Kisah 3 : Wagino dalam dilema (Bagian 5)
Kebiasaan di kampung saya itu kalau hajat kawinan udah pasti nanggap dangdutan. Pesta kawinan bisa sampai 3 hari, apalagi kalau yang kawinan dari keluarga kaya bisa sampai 7 hari. Sedangkan kawinan si Emma yang calon suaminya dari keluargga menengah ya cuman 3 hari saja.
Waktu udah lewat tengah malam, seluruh keluarga saling membantu mempersiapkan pesta besok, ibu-ibu memasak menu makanan buat hidangan sementara bapak-bapak dan para pemuda memasang tenda, janur, panggung, sound system dll. Saya udah terlalu capek pengen istirahat jadi berpamitan pada semua yang sedang bekerja.
Pas saya sampai di kamar, ternyata di tempat tidur udah ada si Sari sedang geletakan sambil mainin hp.
"Loh, kok kamu nggak bantu-bantu masak ?" Tanya saya.
"Sari udah capek pak, dari tadi siang nggak brenti-brenti ikut motongin daging, bumbu, sayuran, nyuci-nyuci. Sari ngantuk banget pengen tidur pak." Sari menjawab tanpa lepas perhatian dari HP.
"Lah kok tidurnya disini, kan buat anak-anak perempuan yg belum berkeluarga dikumpulin tidurnya bareng di rumah pakde Marno." Saya mengingatkan dia, soalnya tiga kamar di rumah ini khusus buat yang sudah berkeluargga.
"Ah males pak, penuh sesek banyak orang mana bisa tidur."
"Ya biar kamu kenal sodara-sodaramu toh nak."
"Ah bapak, Sari disini aja lah udah pewe."
"Kamu wa-nan sama siapa sih, kok asik banget?" Saya berusaha ikut melihat layar hp si Sari.
"Iih bapak kepo banget sih, ini urusan anak perempuan." Sari miring ke arah tembok memunggungi saya dengan maksud agar layar hp nya nggak kebaca oleh saya.
"Pacar ya ?" Saya jadi beneran pengen tau apakah si Sari udah punya pacar.

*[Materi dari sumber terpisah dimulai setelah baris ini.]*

(** What the answers say about one partition: consecutive offsets from its end. *)
Lemma mine_expected next k ds ps rs p :
  length ds = length ps -> length ps = length rs ->
  (pr_offset ∘ snd <$> mine p rs (expected next ds ps)) = seqZ (next p) (len (writes_of p (to_write k ds ps rs))) /\
  ((fun x => append_record_new (ir_key x.1) (ir_value x.1)) <$> mine p rs (expected next ds ps)) =
    snd <$> writes_of p (to_write k ds ps rs).
Proof.
  revert next k ps rs. induction ds as [|d ds IH]; intros next k [|q ps] [|r rs] H1 H2; cbn in H1, H2; try lia.
  { done. }
  unfold mine. destruct d as [o|]; cbn [expected to_write zip zip_with].
  - rewrite filter_cons_False by (intros [_ ?]; done). apply IH; lia.
  - set (next' := fun q0 => if q0 =? q then next q + 1 else next q0).
    specialize (IH next' (S k) ps rs ltac:(lia) ltac:(lia)) as [IH1 IH2].
    rewrite writes_of_cons, filter_cons. cbn [snd pr_partition pr_duplicate].
    fold (mine p rs (expected next' ds ps)). assert (next' p = if q =? p then next q + 1 else next p) as Hn by (unfold next'; by rewrite Z.eqb_sym).
    rewrite Hn in IH1.
    destruct (Z.eqb_spec q p) as [->|Hne].
    + rewrite decide_True by done. cbn [fmap list_fmap compose snd fst pr_offset]. unfold compose in *.
      rewrite IH1, IH2. split; [|done]. rewrite len_cons.
      pose proof (len_nonneg (writes_of p (to_write (S k) ds ps rs))).
      rewrite (seqZ_cons (next p) (1 + _)) by lia. f_equal. f_equal; lia.
    + by rewrite decide_False by (intros [? _]; done).
Qed.

(** ** Grouping *)

Lemma per_partition_fst ws : (per_partition ws).*1 = sort_dedup ws.*1.
Proof. unfold per_partition. rewrite <- list_fmap_compose. apply list_fmap_id. Qed.

Lemma per_partition_elem ws p g :
  (p, g) ∈ per_partition ws <-> p ∈ ws.*1 /\ g = writes_of p ws.
Proof.
  unfold per_partition. rewrite list_elem_of_fmap. split.
  - intros (q & [= -> ->] & Hq). by rewrite sort_dedup_elem in Hq.
  - intros [Hp ->]. exists p. split; [done|]. by apply sort_dedup_elem.
Qed.

Lemma writes_of_nil p ws : p ∉ ws.*1 <-> writes_of p ws = [].
Proof.
  induction ws as [|[q w] ws IH]; [by split; [|intros _ ?%elem_of_nil]|].
  rewrite writes_of_cons, fmap_cons, not_elem_of_cons, IH. cbn.
  destruct (Z.eqb_spec q p) as [->|Hne]; split; intros HH; [by destruct HH|done|by destruct HH|done].
Qed.

Lemma to_write_fst k ds ps rs p : p ∈ (to_write k ds ps rs).*1 -> p ∈ ps.
Proof.
  revert k ps rs. induction ds as [|[o|] ds IH]; intros k [|q ps] [|r rs]; cbn [to_write fmap list_fmap]; try (by intros ?%elem_of_nil).
  - intros Hp. right. by eapply IH.
  - rewrite elem_of_cons. intros [->|Hp]; [left|right; by eapply IH].
Qed.

Lemma to_write_unassigned k ds ps rs p : Forall unassigned (writes_of p (to_write k ds ps rs)).*2.
Proof.
  revert k ps rs. induction ds as [|[o|] ds IH]; intros k [|q ps] [|r rs]; cbn [to_write]; try constructor; [apply IH|].
  rewrite writes_of_cons. destruct (q =? p); [|apply IH]. constructor; [done|apply IH].
Qed.

(** ** Appending to the partitions *)

Section Writes.
Context {H E : Type} `{PartitionHandle H E} {holds : H -> list record -> Z -> Prop} {clock : E -> Z}
  `{!HandleLaws holds clock}.

(** The logs of a topic's partitions. *)
Definition logs_hold (hs : list H) (logs : list (list record * Z)) : Prop :=
  Forall2 (fun h l => holds h l.1 l.2) hs logs.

Saya tiduran di sebelah si Sari yang memunggungi, terus ikut rebahan di belakangnya. Kepala saya di sela antara bahu dan kepalanya, ikut baca wa di hpnya.
"Bapak... apaan sih.... tumben-tumbenan kepo banget." Sari mbrengut lalu ngumpetin hp di bawah bantal.
Saya pura-pura mau ngambil hp di bawah bantalnya, Sari langsung menghalangi tangan saya yang menyelinap ke bawah bantal.
"Bapakkkk !"
"Lah... awas ya, nggak bapak beliin hp baru nanti." Saya pura-pura mengancam sambil terus berusaha ngambil hpnya.
Sari berkutat melindungi hp yang dia sumputin di bawah bantal. Tangan kami berkutat, saya berusaha mengambil dan dia berusaha menahan.
"Ih bapak... awas Sari laporin ke ibu nih." Sari mengancam balik.
Saya mengalah, nggak jadi ngambil hp nya Sari. Lalu saya tidur telentang.
"Emang kenapa sih bapak pengen liat hp Sari?" Ih dasar nih anak, kalau tadi menghalangi sampai berkutat tapi sekarang setelah saya mengalah dia malah berbalik ke saya sambil pegang hp di tanggan kirinya.
"Lah kamu kan anak bapak, boleh dong bapak periksa hpnya. Jangan-jangan udah pacaran sama cowok yang nggak jelas."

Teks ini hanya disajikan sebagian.